Li Jiaqing, Xu Sanqing
Department of Pediatrics, Tongji Hospital, Tongji Medical College, Huazhong University of Science and Technology, Wuhan 430074, China.
Brain Sci. 2023 Sep 28;13(10):1382. doi: 10.3390/brainsci13101382.
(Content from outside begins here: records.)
Lemma redis_url_credentials_witness :
  RedisSettings.url
    {| RedisSettings.host := "localhost"; RedisSettings.port := 6379;
       RedisSettings.db := 0; RedisSettings.password := Some "s3cret" |} =
    "redis://:s3cret@localhost:6379/0" /\
  RedisSettings.url
    {| RedisSettings.host := "localhost"; RedisSettings.port := 6379;
       RedisSettings.db := 0; RedisSettings.password := Some "s3cret" |} <>
    "redis://localhost:6379/0".
Proof.
  exact (proj2 (redis_url_credentials
                  {| RedisSettings.host := "localhost"; RedisSettings.port := 6379;
                     RedisSettings.db := 0; RedisSettings.password := None |})
           "s3cret" ltac:(discriminate)).
Defined.

(** X12.  [DatabaseSettings.url] puts its parts in the URL as they are,
    without escaping: a colon in the user name cannot be told from the
    separator, so moving the text around the first colon from the user name
    to the password leaves the URL unchanged. *)
Theorem database_url_not_escaped (d : DatabaseSettings.t) (u x : string) :
  DatabaseSettings.url
    {| DatabaseSettings.host := DatabaseSettings.host d;
       DatabaseSettings.port := DatabaseSettings.port d;
       DatabaseSettings.name := DatabaseSettings.name d;
       DatabaseSettings.user := (u ++ ":" ++ x)%string;
       DatabaseSettings.password := DatabaseSettings.password d |} =
  DatabaseSettings.url
    {| DatabaseSettings.host := DatabaseSettings.host d;
       DatabaseSettings.port := DatabaseSettings.port d;
       DatabaseSettings.name := DatabaseSettings.name d;
       DatabaseSettings.user := u;
       DatabaseSettings.password :=
         (x ++ ":" ++ DatabaseSettings.password d)%string |}.
Proof.
  unfold DatabaseSettings.url. cbn [DatabaseSettings.host DatabaseSettings.port
    DatabaseSettings.name DatabaseSettings.user DatabaseSettings.password].
  rewrite !append_assoc. reflexivity.
Qed.

(** X13.  [is_development()] and [is_production()] are never both true;
    the comparison is exact, so with any other environment name both are
    false. *)
Theorem development_excludes_production (st : Settings) :
  is_development st && is_production st = false /\
  (environment st <> "development" -> environment st <> "production" ->
   is_development st = false /\ is_production st = false).
Proof.
  unfold is_development, is_production. split.
  - destruct (String.eqb_spec (environment st) "development") as [-> |];
      reflexivity.
  - intros H1 H2. split; now apply String.eqb_neq.
Qed.
(** The face loop returns through the first face that qualifies within [t];
    when there is none it falls through to the code after the loop, with
    [is_lost] cleared if some face qualified. *)
Lemma howfar_interior_loop_first_face (M : EGS_Mesh F) (ireg : Z) (x u : Vec) (t : F)
    (faces : list nat) :
  forall (is_lost : bool) (d0 : F),
    howfar_interior_loop M ireg x u t faces is_lost d0 =
    match first_face_within M ireg x u t faces with
    | Some (k, d) =>
      Returned (neighbour M ireg k) (snapped M d) (Some (face_normal M ireg k))
    | None =>
      howfar_interior_loop M ireg x u t []
        (is_lost && negb (some_face_qualifies M ireg x u faces)) d0
    end.
Proof.
  induction faces as [|i rest IH]; intros is_lost d0.
  - simpl. rewrite andb_true_r. reflexivity.
  - rewrite howfar_interior_loop_cons.
    cbn [first_face_within some_face_qualifies existsb]. unfold face_hit_within.
    destruct (face_hit M ireg x u i) as [di|].
    + destruct (di >? t).
      * rewrite IH. rewrite andb_false_r. reflexivity.
      * reflexivity.
    + rewrite IH. reflexivity.
Qed.

Lemma first_face_within_found (M : EGS_Mesh F) (ireg : Z) (x u : Vec) (t : F)
    (k : nat) (d : F) :
  first_face_within M ireg x u t [0%nat; 1%nat; 2%nat; 3%nat] = Some (k, d) ->
  (k < 4)%nat /\ face_hit M ireg x u k = Some d /\ (d >? t) = false /\
  (forall j, (j < k)%nat -> face_hit_within M ireg x u t j = None).
Proof.
  assert (forall i e, face_hit_within M ireg x u t i = Some e ->
                      face_hit M ireg x u i = Some e /\ (e >? t) = false) as Hw.
  { intros i e. unfold face_hit_within.
    destruct (face_hit M ireg x u i) as [di|]; [|discriminate].
    destruct (di >? t) eqn:Hgt; [discriminate|].
    intros H; injection H as <-. auto. }
  cbn [first_face_within].
  destruct (face_hit_within M ireg x u t 0) as [e0|] eqn:E0;
    [intros H; injection H as <- <-; destruct (Hw _ _ E0); repeat split; auto; lia|].
  destruct (face_hit_within M ireg x u t 1) as [e1|] eqn:E1;
    [intros H; injection H as <- <-; destruct (Hw _ _ E1); repeat split; auto;
     intros j Hj; destruct j as [|j]; [exact E0 | lia]|].
  destruct (face_hit_within M ireg x u t 2) as [e2|] eqn:E2;
    [intros H; injection H as <- <-; destruct (Hw _ _ E2); repeat split; auto;
     intros j Hj; destruct j as [|[|j]]; [exact E0 | exact E1 | lia]|].
  destruct (face_hit_within M ireg x u t 3) as [e3|] eqn:E3;
    [intros H; injection H as <- <-; destruct (Hw _ _ E3); repeat split; auto;
     intros j Hj; destruct j as [|[|[|j]]]; [exact E0 | exact E1 | exact E2 | lia]|].
  discriminate.
Qed.

Lemma howfar_interior_first_face (M : EGS_Mesh F) (exterior : howfar_outcome)
    (ireg : Z) (x u : Vec) (t : F) :
  (0 <= ireg)%Z ->
  howfar M exterior ireg x u t =
  match first_face_within M ireg x u t [0%nat; 1%nat; 2%nat; 3%nat] with
  | Some (k, d) =>
    Returned (neighbour M ireg k) (snapped M d) (Some (face_normal M ireg k))
  | None =>
    howfar_interior_loop M ireg x u t []
      (negb (some_face_qualifies M ireg x u [0%nat; 1%nat; 2%nat; 3%nat])) f1e30
  end.
Proof.
  intros Hreg. unfold howfar, howfar_interior.
  destruct (ireg <? 0)%Z eqn:Hneg; [apply Z.ltb_lt in Hneg; lia|].
  rewrite howfar_interior_loop_first_face. reflexivity.
Qed.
(1) Background: X-linked creatine transporter deficiency (CTD) (OMIM 300036) is a rare group of inherited metabolic disorders characterized by global developmental delay/intellectual disability (GDD/ID), seizures, autistic behavior, and movement disorders. Pathogenic variants in the gene, located at Xq28, are causative of the disease, leading to impaired creatine transport into the brain. Supplementation with creatine and its precursors, glycine and arginine, has been attempted, yet the treatment efficacy remains controversial. (2) Methods: Here we report a de novo variant in a boy aged 3 years 9 months presenting with GDD, autistic behavior, and epilepsy. Elevated urinary creatine/creatinine ratio and diminished creatine peak on brain MR spectroscopy suggested the diagnosis of CTD. Genetic sequencing revealed a de novo hemizygous frameshift variant (NM_005629: c.1136_1137del, p. Glu379ValfsTer85). Creatine supplementation therapy was initiated after definitive diagnosis. Electroencephalography and MR spectroscopy were monitored during follow-up in concurrence with neuropsychological evaluations. The clinical phenotype and treatment response of CTD were summarized by systematic view of the literature. (3) Results: In silico analysis showed this variant to be deleterious, probably interfering with substrate binding and conformational changes during creatine transport. Creatine supplementation therapy led to seizure cessation and modest cognitive improvement after half-year's treatment. (4) Conclusions: This case highlights the importance of MR spectroscopy and metabolic screening in males with GDD/ID, allowing for early diagnosis and therapeutic intervention. Mechanistic understanding and case-per-se analysis are required to enable precision treatment for the patients.
(1) 背景:X连锁肌酸转运体缺乏症(CTD)(OMIM 300036)是一组罕见的遗传性代谢疾病,其特征为全面发育迟缓/智力残疾(GDD/ID)、癫痫发作、自闭症行为和运动障碍。位于Xq28的该基因中的致病变异是该疾病的病因,导致肌酸向大脑的转运受损。已经尝试补充肌酸及其前体甘氨酸和精氨酸,但治疗效果仍存在争议。(2) 方法:在此,我们报告一名3岁9个月大的男孩,他患有GDD、自闭症行为和癫痫,存在一个新发变异。尿肌酸/肌酐比值升高以及脑磁共振波谱上肌酸峰降低提示CTD诊断。基因测序揭示了一个新发的半合子移码变异(NM_005629: c.1136_1137del,p.Glu379ValfsTer85)。确诊后开始进行肌酸补充治疗。在随访期间,同步进行脑电图、磁共振波谱监测以及神经心理学评估。通过对文献的系统综述总结了CTD的临床表型和治疗反应。(3) 结果:计算机分析表明该变异有害,可能会干扰肌酸转运过程中的底物结合和构象变化。肌酸补充治疗在半年的治疗后导致癫痫发作停止,认知有适度改善。(4) 结论:本病例突出了磁共振波谱和代谢筛查在患有GDD/ID男性中的重要性,有助于早期诊断和治疗干预。需要对发病机制的理解和个案分析来实现对患者的精准治疗。